Children actually can get bunions, formed from a structural malalignment of the big toe joint. Children with flat feet also tend to have a high occurrence of bunions, as do girls. For adults, a bunion is the result of extra bone overgrowth, but bunions for children are different. Genetically predisposed structural problems can be the cause of a juvenile bunion, making a parent initially jump to conclusions that surgery must be the only answer.
If surgery is unavoidable, most surgeons suggest waiting until skeletal maturity in children which happens after age 15-17. Operating on juvenile bunions is different than adult bunion surgery, as the growth plate in the foot is an important consideration. Dr. Neal Blitz, a well-published physician on bunion surgery, states in a recent article that non-operative measures should be initiated as soon as possible. Fortunately, simple changes can manage the symptoms of a juvenile bunion and quite possibly eliminate the problem.

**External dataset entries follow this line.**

(** The requests that the daemon serves: for a queue pair of a port that
    exists and has one to lend, to take back a queue pair that exists, and for
    cores that are available. *)
Definition served (s : dstate) (p : nat) (msg : bytes) (opcode dev_id qp_id : Z) : Prop :=
  (opcode = urdma_sock_create_qp_req /\ dev_id < len (d_ports s) /\
     (exists a, list_top (DAvail (Z.to_nat dev_id)) (d_heap s) = Ok (Some a, d_heap s)) /\ send_ok s 16) \/
  (opcode = urdma_sock_destroy_qp_req /\ dev_id < len (d_ports s) /\
     exists dev, d_ports s !! Z.to_nat dev_id = Some dev /\ 1 <= qp_id <= max_qp dev) \/
  (opcode = urdma_sock_hello_req /\ exists count pr, get_be msg 8 4 = Ok count /\ count <= core_avail (d_cores s) /\
     d_procs s !! p = Some pr /\ send_ok s (12 + 4 * len (pr_core_mask pr) + 2 * len (d_ports s))).

(** What the handlers rely on.  A process ends, or sends a request that is
    served, or one that is rejected while it holds nothing. *)
Definition dallowed (s : dstate) (e : devent) : Prop :=
  match e with
  | EvChardev ret ty ev => ret < 0 \/ ty ≠ SIW_EVENT_QP_CONNECTED \/ ret < 40 \/ event_ok s ev
  | EvListen => True
  | EvTimer _ => True
  | EvProcess p ret msg => is_Some (d_procs s !! p) /\
      (8 <= u64 ret -> exists opcode dev_id qp_id, sock_fields msg = Ok (opcode, dev_id, qp_id) /\
        (served s p msg opcode dev_id qp_id \/ rejected s msg opcode dev_id qp_id /\ holds_nothing s p))
  end.

Lemma sock_fields_range msg opcode dev_id qp_id : sock_fields msg = Ok (opcode, dev_id, qp_id) ->
  0 <= opcode /\ 0 <= dev_id /\ 0 <= qp_id.
Proof.
  unfold sock_fields. destruct (get_be msg 0 4) eqn:E1; [|done]. destruct (get_be msg 4 2) eqn:E2; [|done].
  destruct (get_be msg 6 2) eqn:E3; [|done]. intros [= <- <- <-]. split; [|split]; by eapply get_be_nonneg.
Qed.

(** A rejected message frees the process. *)
Lemma rejected_ok T L s p msg opcode dev_id qp_id : dinv T L s ->
  0 <= dev_id -> rejected s msg opcode dev_id qp_id -> holds_nothing s p ->
  dwp (process_message p msg opcode dev_id qp_id) (fun _ s' => exists L', dinv T L' s') s.
Proof using BL.
  intros I H0 Hr Hn.
  assert (Hd : dwp (drop_process p) (fun _ s' => exists L', dinv T L' s') s).
  { eapply dwp_mono; [by apply (drop_idle_ok T L)|]. intros [] s' (L' & I' & _). eauto. }
  unfold process_message. apply dwp_bind, dwp_gets. cbv zeta.
  destruct Hr as [[[->| ->] Hlt]|[(-> & dev & Hi & Hle & Hlt)|[(-> & count & Hc & Hlt)|(H1 & H2 & H3)]]].
  - simpl. by rewrite (proj2 (Z.ltb_lt _ _)).
  - simpl. by rewrite (proj2 (Z.ltb_lt _ _)).
  - simpl. rewrite (proj2 (Z.ltb_ge _ _)) by done. apply dwp_bind. eapply dwp_get_port; [done|].
    by rewrite (proj2 (Z.ltb_lt _ _)).
  - simpl. destruct Hn as (_ & pr & Hp & _). destruct (di_cores _ _ _ I) as [C1 C2 _ _ _].
    destruct (C2 p (pr_core_mask pr)) as [Hwf Hlen]; [unfold proc_mask; by rewrite Hp|].
    pose proof (reserve_cores_spec count (d_cores s) (pr_core_mask pr) C1 Hwf Hlen (get_be_nonneg _ _ _ _ Hc)) as E.
    rewrite (proj2 (Z.ltb_lt _ _)) in E by done.
    apply dwp_bind. unfold handle_hello. apply dwp_bind. eapply dwp_get_proc; [done|]. rewrite Hc.
    apply dwp_bind. exists count, s. split; [done|]. apply dwp_bind, dwp_gets. rewrite E. by apply dwp_ret.
  - rewrite (proj2 (Z.eqb_neq _ _) H1), (proj2 (Z.eqb_neq _ _) H2), (proj2 (Z.eqb_neq _ _) H3). done.
Qed.

Lemma served_ok T L s p pr ret msg opcode dev_id qp_id : dinv T L s -> d_procs s !! p = Some pr -> 8 <= u64 ret ->
  sock_fields msg = Ok (opcode, dev_id, qp_id) -> served s p msg opcode dev_id qp_id ->
  dwp (process_data_ready p ret msg) (fun _ s' => exists L', dinv T L' s') s.
Proof using BL.
  intros I Hp Hret Hm Hs. destruct (sock_fields_range _ _ _ _ Hm) as (_ & H0 & _).
  destruct Hs as [(-> & Hlt & [a Ha] & Hsend)|[(-> & Hlt & dev & Hi & Hq)|(-> & count & pr' & Hc & Hav & Hp' & Hsend)]].
  - eapply dwp_mono; [by eapply process_create_ok|]. intros [] s' (? & ? & _ & _ & I' & _ & _). eauto.
  - eapply dwp_mono; [by eapply process_destroy_ok|]. intros [] s' (? & ? & ? & ? & _ & _ & I' & _). eauto.
  - rewrite Hp in Hp'. injection Hp' as <-. eapply dwp_message; [done..|]. unfold process_message.
    apply dwp_bind, dwp_gets. simpl. apply dwp_bind. eapply dwp_mono; [by apply (handle_hello_ok T L)|].
    intros r s' (-> & I' & _). apply dwp_ret. eauto.
Qed.

(** Every handler keeps the invariant. *)
Lemma data_ready_ok T L s e : dinv T L s -> dallowed s e ->
  dwp (data_ready e) (fun _ s' => exists L', dinv T L' s') s.
Proof using BL.
  intros I Ha. destruct e as [ret ty ev| |ret|p ret msg]; simpl.
  - apply dwp_bind. eapply dwp_mono; [by apply chardev_ok|]. intros [] s' V. apply dwp_ret. eauto using dinv_view.
  - by apply (listen_ok T L).
  - eapply dwp_mono with (Q := fun _ s' => same_view s s'); [|intros b s' V; eauto using dinv_view].
    assert (quiet (timer_data_ready ret)) as Hq by (unfold timer_data_ready; quiet). apply Hq.
  - destruct Ha as [[pr Hp] Hm]. apply dwp_bind.
    eapply dwp_mono with (Q := fun _ s' => exists L', dinv T L' s'); [|intros [] s' HI; by apply dwp_ret].
    destruct (decide (u64 ret < 8)) as [Hlt|Hge].
    + destruct (head_in L T s (DOwned p) I) as [own Hown]; [by exists pr|].
      eapply dwp_mono; [by eapply process_eof_ok|]. intros [] s' (L' & I' & _). eauto.
    + destruct Hm as (opcode & dev_id & qp_id & Hf & [Hs|[Hr Hn]]); [lia|eapply served_ok; eauto; lia|].
      eapply dwp_message; [done|lia|done|]. eapply rejected_ok; [done|apply (sock_fields_range _ _ _ _ Hf)|done|done].
Qed.

(** The state when [epoll_wait] has returned. *)
Definition polled (s : dstate) : dstate := s <| d_rets ::= tail |>.

Lemma event_loop_ok T L s e pkts : dinv T L s -> dallowed (polled s) e ->
  dwp (event_loop_step e pkts) (fun _ s' => exists L', dinv T L' s') s.
Proof using BL.
  intros I Ha. unfold event_loop_step, do_poll. simpl. apply dwp_bind. apply dwp_bind.
  assert (Hc : dwp (dcall 1) (fun _ s' => s' = polled s) s).
  { unfold dcall, dwp, polled. destruct s as [h po pr co hw se ch dr ne [|r rs] bu]; simpl; eauto. }
  eapply dwp_mono; [exact Hc|]. intros r s1 ->. assert (I1 : dinv T L (polled s)) by (by eapply dinv_view; [exact I|]).
  eapply dwp_mono with (Q := fun _ s' => exists L', dinv T L' s').
  { destruct (0 <? r); [by apply (data_ready_ok T L)|apply dwp_ret; eauto]. }
  intros go s2 [L2 I2]. destruct go; simpl; [|apply dwp_ret; eauto]. apply dwp_bind, dwp_gets. apply dwp_bind.
  eapply dwp_mono; [apply quiet_xchg|]. intros [] s3 V. apply dwp_ret. eauto using dinv_view.
Qed.

(** The states of the event loop that starts in [s0]. *)
Inductive dreach (s0 : dstate) : dstate -> Prop :=
| dreach_start : dreach s0 s0
| dreach_step s e pkts go s' : dreach s0 s -> dallowed (polled s) e ->
    event_loop_step e pkts s = Ok (go, s') -> dreach s0 s'.

Lemma dreach_inv T L s0 s : dinv T L s0 -> dreach s0 s -> exists L', dinv T L' s.
Proof using BL.
  intros I. induction 1 as [|s e pkts go s' _ [L1 I1] Ha E]; [eauto|].
  destruct (event_loop_ok T L1 s e pkts I1 Ha) as (go' & s2 & E2 & HI). rewrite E in E2. by simplify_eq.
Qed.
End events.
(** What [struct rte_eth_dev_info] says of a device. *)
Record desc_lim := DescLim { nb_min : Z; nb_max : Z; nb_align : Z }.
Record eth_dev_info := DevInfo {
  tx_offload_capa : Z; max_vmdq_pools : Z; vmdq_queue_base : Z; vmdq_queue_num : Z;
  max_rx_queues : Z; max_tx_queues : Z; rx_desc_lim : desc_lim; tx_desc_lim : desc_lim
}.
#[export] Instance eth_dev_info_settable : Settable eth_dev_info := fun i =>
  DevInfo (tx_offload_capa i) (max_vmdq_pools i) (vmdq_queue_base i) (vmdq_queue_num i)
    (max_rx_queues i) (max_tx_queues i) (rx_desc_lim i) (tx_desc_lim i).

(** What DPDK and the netlink library are asked about addresses: comparing two
    PCI addresses, and reading an IPv4 address ([None] when that fails). *)
Class Addresses `{JsonC} := {
  rte_eal_compare_pci_addr : pci_addr -> pci_addr -> Z;
  nl_addr_parse : list ascii -> option Z
}.

Section init.
Context `{HA : Addresses}.

(** The queues that remain when some are reserved for VMDq. *)
Definition reserve_vmdq (info : eth_dev_info) : eth_dev_info :=
  if (0 <? max_vmdq_pools info) && (0 <? vmdq_queue_base info)
  then info <| max_rx_queues := u16 (max_rx_queues info - vmdq_queue_num info) |>
            <| max_tx_queues := u16 (max_tx_queues info - vmdq_queue_num info) |>
  else info.

(** The number of queue pairs of a port; [None] when the daemon exits. *)
Definition init_max_qp (cfg : usiw_port_config) (info : eth_dev_info) : option Z :=
  let info := reserve_vmdq info in
  let n := u16 (if 0 <? pc_max_qp cfg then pc_max_qp cfg else Z.min (max_rx_queues info) (max_tx_queues info)) in
  if max_rx_queues info <=? n then None else
  if max_tx_queues info <=? n then None else Some n.

(** The number of descriptors of a queue; DPDK never reports 0 for the
    alignment. *)
Definition init_desc_count (cfg : Z) (lim : desc_lim) : option Z :=
  if cfg =? UINT_MAX then Some (u16 (nb_min lim)) else
  if nb_max lim <? cfg then None else
  if cfg <? nb_min lim then None else
  if negb (cfg mod nb_align lim =? 0) then None else Some (u16 cfg).

(** The flags of a port: what its filters can do. *)
Definition init_flags (info : eth_dev_info) : DM Z :=
  let flags := if Z.land (tx_offload_capa info) tx_checksum_offloads =? tx_checksum_offloads
               then port_checksum_offload else 0 in
  r ← dcall 0;
  if r =? 0 then mret (Z.lor flags port_5tuple) else
  r ← dcall 0;
  mret (if r =? 0 then Z.lor flags port_fdir else flags).

(** ** The pool of queue pairs *)

Definition zero_qp : daemon_qp :=
  DaemonQp (ShmQp usiw_qp_unbound 0 0 0 0 0 0 0 (replicate 6 0) 0 0 0 0) 0 0 0 0.

Definition number_qp (q : nat) (v : daemon_qp) : daemon_qp :=
  shm_upd (fun c => c <| shm_qp_id := Z.of_nat q |> <| conn_state := usiw_qp_unbound |>)
    (v <| tx_queue := Z.of_nat q |> <| rx_queue := Z.of_nat q |>).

Because children are still growing and their bones are still malleable, try these tips before resorting to surgery:
If the Shoe Fits
Kids grow so quickly that tight-fitting shoes can go unnoticed. Changing your child’s footwear to a less aggravating and/or more supportive shoe can help alleviate pain and limit the progression of bunions.
Try a New Activity
Though your little ballerina looks adorable in her tutu, a new activity that does not stress her feet in the same way may be a simple solution.
Pad and Protect
The medical community has made excellent advances in the non-surgical treatment of bunions with foot orthotics. Toe spacers and splints can help re-align the foot and allow for proper weight distribution. Because children are sensitive to cumbersome splints and orthotics, Bunion Bootie is a possible option for them. With a reputation for comfort, this splint may be better tolerated by children and help avoid surgical correction but parents should always discuss these options with their child’s doctor before starting any treatment option.
Bunions can be painful and interrupt a child’s activities, but conservative treatment is always the best first option. If those methods don’t work, consult a podiatrist for expert advice.